More developers in India are putting electric vehicle chargers in parking slots of new developments, hoping to boost the value of the property and attract more buyers in a country where the charging infrastructure can’t keep up with soaring EV sales.

While EVs accounted for just 2.4 percent of India’s vehicle sales in the first half of this year, EV sales grew 137 percent to 48,000 units during the same period, research firm Canalys says. 

The world’s most populous nation is aiming to make EVs account for a third of total vehicle sales by 2030, but scarcity of public charging stations could derail these ambitions.

Currently, there are 435 EVs for every public charging station nationwide, according to power ministry data, in contrast to the United States, which has 26 EVs per charger, data from the Alliance for Automotive Innovation shows.

For now, property developers including Sobha, and property management firm Prestige, are using this shortage to their advantage, betting that EV chargers in residential properties will make clients pay a premium for units like swimming pools used to in the past. 
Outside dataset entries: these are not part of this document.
Lemma returns_dhcp_turn dev h start now a :
  nd_type dev = t -> only_dhcp h a -> 0 <= start <= now -> now <= FAR ->
  returns (dhcp_turn clock fuel burst mac_buf fallback_qemu dev h start now a) 1
    (fun x => match x with
              | inl a' => only_dhcp h a' /\ now < start + 1001
              | inr st => stack_ok st /\ socket_map st = ∅ /\ next_fd st = 1 end).
Proof.
  destruct a as [iface ss]. unfold only_dhcp. cbn [snd]. intros Ht Hk Hn Hfar. unfold dhcp_turn, FAR in *.
  rewrite (wrap_small 64 (now - start)), (wrap_small 64 ((now - start) * 10)) by lia. destruct (Z.ltb_spec 10000 ((now - start) * 10)) as [Hto|Hto].
  { eapply (returns_bind _ _ 1 0); [apply returns_fallback| |done]. intros st Hst. by apply returns_ret. }
  eapply (returns_bind _ _ 0 1 1 (fun r : bool * Iface * Sockets => same_kinds ss r.2)); [| |done].
  { apply returns_dev. intros d (n & Hnb & Hi).
    destruct (run_dev_ok dev _ _ n d Ht (prog_ok_mono _ _ _ _ Hnb (poll_law burst (i64 (u64 (now * 10))) iface ss)) Hi)
      as (r & d' & n' & E & [Hr _] & Hn' & Hi').
    exists r, d'. split; [done|]. split; [|done]. exists n'. split; [lia|done]. }
  intros [[did i] ss1] Hss. cbn [snd] in Hss.
  eapply (returns_bind _ _ 0 1); [apply returns_get; rewrite Hss, Hk, decide_True; done| |done]. intros _ _.
  pose proof (kind_dhcp h ss1) as Hd. pose proof (addr_dhcp h ss1) as Ha. destruct (dhcp_poll h ss1) as [ev ss2]. cbn [fst snd] in Hd, Ha.
  assert (forall h', kind_of ss2 h' = if decide (h' = h) then Some KDhcp else None) as Hk2 by (intros h'; by rewrite Hd, Hss, Hk).
  assert (returns (_ ← spins 1000; mret (inl (i, ss2))) 1 (fun x : Iface * Sockets + NetworkStack => match x with
              | inl a' => (forall h', kind_of a'.2 h' = if decide (h' = h) then Some KDhcp else None) /\ now < start + 1001
              | inr st => stack_ok st /\ socket_map st = ∅ /\ next_fd st = 1 end)) as Hgo.
  { eapply (returns_bind _ _ 0 1); [apply returns_spins| |done]. intros _ _. apply returns_ret. split; [done|lia]. }
  destruct ev as [[address router dns|]|]; [|done|done].
  eapply (returns_bind _ _ 0 1); [apply returns_check_try; [apply ip_clear|by eapply Ha]| |done]. intros i1 _.
  eapply (returns_bind _ _ 0 1); [apply (returns_remove KDhcp); by rewrite Hk2, decide_True| |done]. intros _ <-.
  apply returns_ret. split; [|done]. apply stack_ok_new; [done|]. intros h'. rewrite kind_remove, Hk2. by destruct (decide (h' = h)).
Qed.

Lemma returns_new :
  (1001 * k < fuel)%nat ->
  returns (new clock fuel burst mac_buf fallback_qemu) (2 + fuel * 2) (fun st => stack_ok st /\ socket_map st = ∅ /\ next_fd st = 1).
Proof.
  intros Hfuel. unfold new, new_with_dhcp. eapply (returns_bind _ _ 0 (2 + fuel * 2)); [apply returns_device| |done]. intros d (dev & -> & Ht & Hlen).
  eapply (returns_bind _ _ 0 (2 + fuel * 2)); [apply returns_expect| |done]. intros _ <-.
  eapply (returns_bind _ _ 1 (1 + fuel * 2)); [apply returns_ticks| |done]. intros seed _.
  eapply (returns_bind _ _ 0 (1 + fuel * 2)); [apply returns_check_try; [apply ip_new|apply addr_unspecified]| |done]. intros iface _.
  pose proof (fun h => kind_add DhcpSocket no_sockets h) as Hadd. destruct (add_socket DhcpSocket no_sockets) as [h ss]. cbn [fst snd] in Hadd.
  intros s Hr HN.
  rewrite (M_bind_Ret _ _ s (clock (nt_reads s)) (mkNet (nt_dev s) (nt_stack s) (nt_locked s) (S (nt_reads s)))) by done.
  destruct (Hsteady (nt_reads s) ltac:(lia)) as (Hb0 & _).
  destruct (loop_ok k Hsteady (fun a => now_ticks ← timer_get_ticks clock; dhcp_turn clock fuel burst mac_buf fallback_qemu dev h (clock (nt_reads s)) now_ticks a)
    (only_dhcp h) (fun st => stack_ok st /\ socket_map st = ∅ /\ next_fd st = 1) (nt_reads s) 1001 2 fuel
    (iface, ss)
    (mkNet (nt_dev s) (nt_stack s) (nt_locked s) (S (nt_reads s)))) as (st & s' & E & (S0 & S1 & S2 & S3) & Hst); [nia| | |done|cbn; lia|lia|cbn; lia|cbn; lia|].
  - intros a s1 Ha Hr1 Hge HN1.
    rewrite (M_bind_Ret _ _ s1 (clock (nt_reads s1)) (mkNet (nt_dev s1) (nt_stack s1) (nt_locked s1) (S (nt_reads s1)))) by done.
    pose proof (steady_mono k N clock (nt_reads s) (nt_reads s1) Hsteady ltac:(lia)). destruct (Hsteady (nt_reads s1) ltac:(lia)) as (Hb1 & _).
    destruct (returns_dhcp_turn dev h (clock (nt_reads s)) (clock (nt_reads s1)) a Ht Ha ltac:(lia) ltac:(lia)
      (mkNet (nt_dev s1) (nt_stack s1) (nt_locked s1) (S (nt_reads s1))) Hr1 ltac:(cbn; lia)) as (x & s2 & E2 & (U0 & U1 & U2 & U3) & Hx).
    cbn [nt_reads nt_stack nt_locked] in *. exists x, s2. split; [done|]. split; [split; [done|]; split; [done|]; split; [done|lia]|].
    split; [lia|]. destruct x; [|done]. exact Hx.
  - intros h'. cbn [snd]. rewrite Hadd. case_decide; [done|]. apply kind_none.
  - exists st, s'. split; [exact E|]. split; [|done]. cbn [nt_reads nt_stack nt_locked] in *. split; [done|]. split; [done|]. split; [done|lia].
Qed.

Lemma install_effect (c : M (net D) NetworkStack) n (P : NetworkStack -> Prop) (s : net D) :
  returns c n P -> (forall st, P st -> stack_ok st) -> nt_locked s = false -> ready (nt_dev s) -> (nt_reads s + n <= N)%nat ->
  exists st s', (st ← c; _ ← install st; mret 0) s = Ret (0, s') /\ net_ok s' /\ nt_stack s' = Some st /\ P st /\ (nt_reads s' <= nt_reads s + n)%nat.
Proof.
  intros Hc HP Hl Hr HN. destruct (Hc s Hr HN) as (st & s1 & E & (S0 & S1 & S2 & S3) & Hst). rewrite (M_bind_Ret _ _ _ _ _ E).
  exists st. eexists. split.
  { unfold install, lock, set_stack, unlock, modify, mbind, M_bind_inst, mret, M_ret_inst. rewrite S2, Hl. cbn [outcome_bind]. reflexivity. }
  split; [|split; [done|]; split; [done|cbn; lia]]. constructor; [done|done|]. cbn. intros st' E'. injection E' as <-. by apply HP.
Qed.

End waiting_calls.

End proofs.
Lemma boot_effect (s : net D) segs :
  bootable s segs -> steady k N clock -> (1001 * k < fuel)%nat -> (nt_reads s + (2 + fuel * 2) <= N)%nat ->
  exists s' st segs', network_init_rtl8139 clock fuel burst mac_buf fallback_qemu base s = Ret (0, s') /\
    DriverSpec fuel DRtl8139 user (rtl_inv heap_base base (dom (net_mem s)) segs' (live heap_base segs)) /\
    net_ok burst DRtl8139 (rtl_inv heap_base base (dom (net_mem s)) segs' (live heap_base segs)) s' /\
    nt_stack s' = Some st /\ socket_map st = ∅ /\ next_fd st = 1 /\ (nt_reads s' <= nt_reads s + (2 + fuel * 2))%nat.
Proof.
  intros [Hl Hrtl Hr Hroom Ha Harr Husr Hmac Hleft] Hsteady Hfuel HN.
  destruct (rtl_new_ok heap_base base Hbase fuel _ segs (live heap_base segs) Hr) as (dev & n1 & segs' & E & Hr1 & Hroom1 & Hd1 & Hl1 & Hok & Hio & Ho & Hw);
    [by apply owned_nil|done|done|done|].
  pose proof (rtl_driver_spec heap_base base Hbase fuel (dom (net_mem s)) user Husr segs' (live heap_base segs) Hroom1) as Hspec.
  set (Inv := rtl_inv heap_base base (dom (net_mem s)) segs' (live heap_base segs)) in *.
  set (d1 := mkNetdev n1 (Some dev) (dv_e1000 (nt_dev s)) (dv_pcnet (nt_dev s)) (Some DRtl8139)).
  set (s1 := mkNet d1 (nt_stack s) (nt_locked s) (nt_reads s)).
  assert (ready burst Inv (nt_dev s1)) as Hready.
  { exists burst. split; [done|]. constructor; cbn; [done|done|done|lia|]. exists dev. by split_and!. }
  destruct (install_effect (D := D) burst N DRtl8139 Inv _ _ _ s1
    (returns_new clock fuel burst N mac_buf fallback_qemu DRtl8139 user Inv k Hsteady Hmac Hfuel)) as (st & s' & E2 & Hok' & Hst & (_ & Hmp & Hnx) & Hrd);
    [by intros st (H1 & _)|done|done|done|].
  exists s', st, segs'. split; [|done].
  assert (rtl8139_init fuel (dv_rtl (nt_dev s)) base (dv_nic (nt_dev s)) = Ret ((0, Some dev), n1)) as E0.
  { unfold rtl8139_init. rewrite (M_bind_Ret _ _ _ _ _ E), Hrtl. done. }
  unfold network_init_rtl8139. erewrite M_bind_Ret; [|unfold on_dev; rewrite (on_rtl_eq _ _ _ _ _ E0); reflexivity].
  rewrite Z.eqb_refl. rewrite (M_bind_Ret _ _ _ tt s1) by done. exact E2.
Qed.

End boot.

(** ** Masks and ports *)

(** The mask selects the network part of an address. *)
Lemma netmask_land p a : 0 <= p <= 32 -> 0 <= a < 2 ^ 32 -> Z.land a (netmask p) = Z.shiftl (Z.shiftr a (32 - p)) (32 - p).
Proof.
  intros Hp Ha. unfold netmask. destruct (Z.eqb_spec p 0) as [->|Hne].
  - rewrite Z.land_0_r. change (32 - 0) with 32. rewrite Z.shiftr_div_pow2, Z.div_small by lia. done.
  - apply Z.bits_inj'. intros i Hi. rewrite Z.land_spec. unfold wrap. rewrite Z.shiftl_spec by done.
    assert (32 <= i -> Z.testbit a i = false) as Hhigh.
    { intros H32. destruct (decide (a = 0)) as [->|]; [by rewrite Z.testbit_0_l|]. apply Z.bits_above_log2; [lia|].
      assert (Z.log2 a < 32) by (apply Z.log2_lt_pow2; lia). lia. }
    destruct (Z.ltb_spec i 32) as [Hlt|Hge].
    + rewrite Z.mod_pow2_bits_low by lia. rewrite Z.shiftl_spec by done.
      destruct (Z.ltb_spec i (32 - p)) as [Hlow|Hlow]; [rewrite !(Z.testbit_neg_r _ (i - (32 - p))) by lia; by rewrite andb_false_r|].
      rewrite Z.shiftr_spec by lia. replace (i - (32 - p) + (32 - p)) with i by lia. change 0xFFFFFFFF with (Z.ones 32).
      rewrite Z.ones_spec_low by lia. by rewrite andb_true_r.
    + rewrite Hhigh by done. rewrite Z.shiftr_spec by lia. replace (i - (32 - p) + (32 - p)) with i by lia. by rewrite Hhigh.
Qed.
“People considering purchasing EVs want assurance that they will have access to charging facilities within the residential complex,” said Javed Shafiq Rao, senior vice president and head of property management at Prestige, which is investing more in properties with EV chargers.

Sobha has gone a step further and launched two residential projects in Bengaluru with EV charging facilities in all available parking slots.

Other developers betting on the trend include Mahindra Lifespace, Kolte-Patil, Brigade and DLF.

To be sure, Indian authorities are encouraging installation of charging infrastructure, and each state has its own guidelines: Delhi, for example, requires 20 percent of parking spots to be reserved for EVs, while Uttar Pradesh, which has the most EV registrations, mandates all new housing complexes above 5,000 square metres to have at least one EV charging unit.

“No matter how fast public charging is, you need to go there, stop there to get the charging done, while in home-charging, you plug it in and your EV is fully charged overnight,” said Ravneet Phokela, Chief Business Officer of energy firm Ather Energy.

India is expected to see sales of more than 10 million EVs a year by 2030, rising more than ten folds from last fiscal year, according to the recent annual Economic Survey.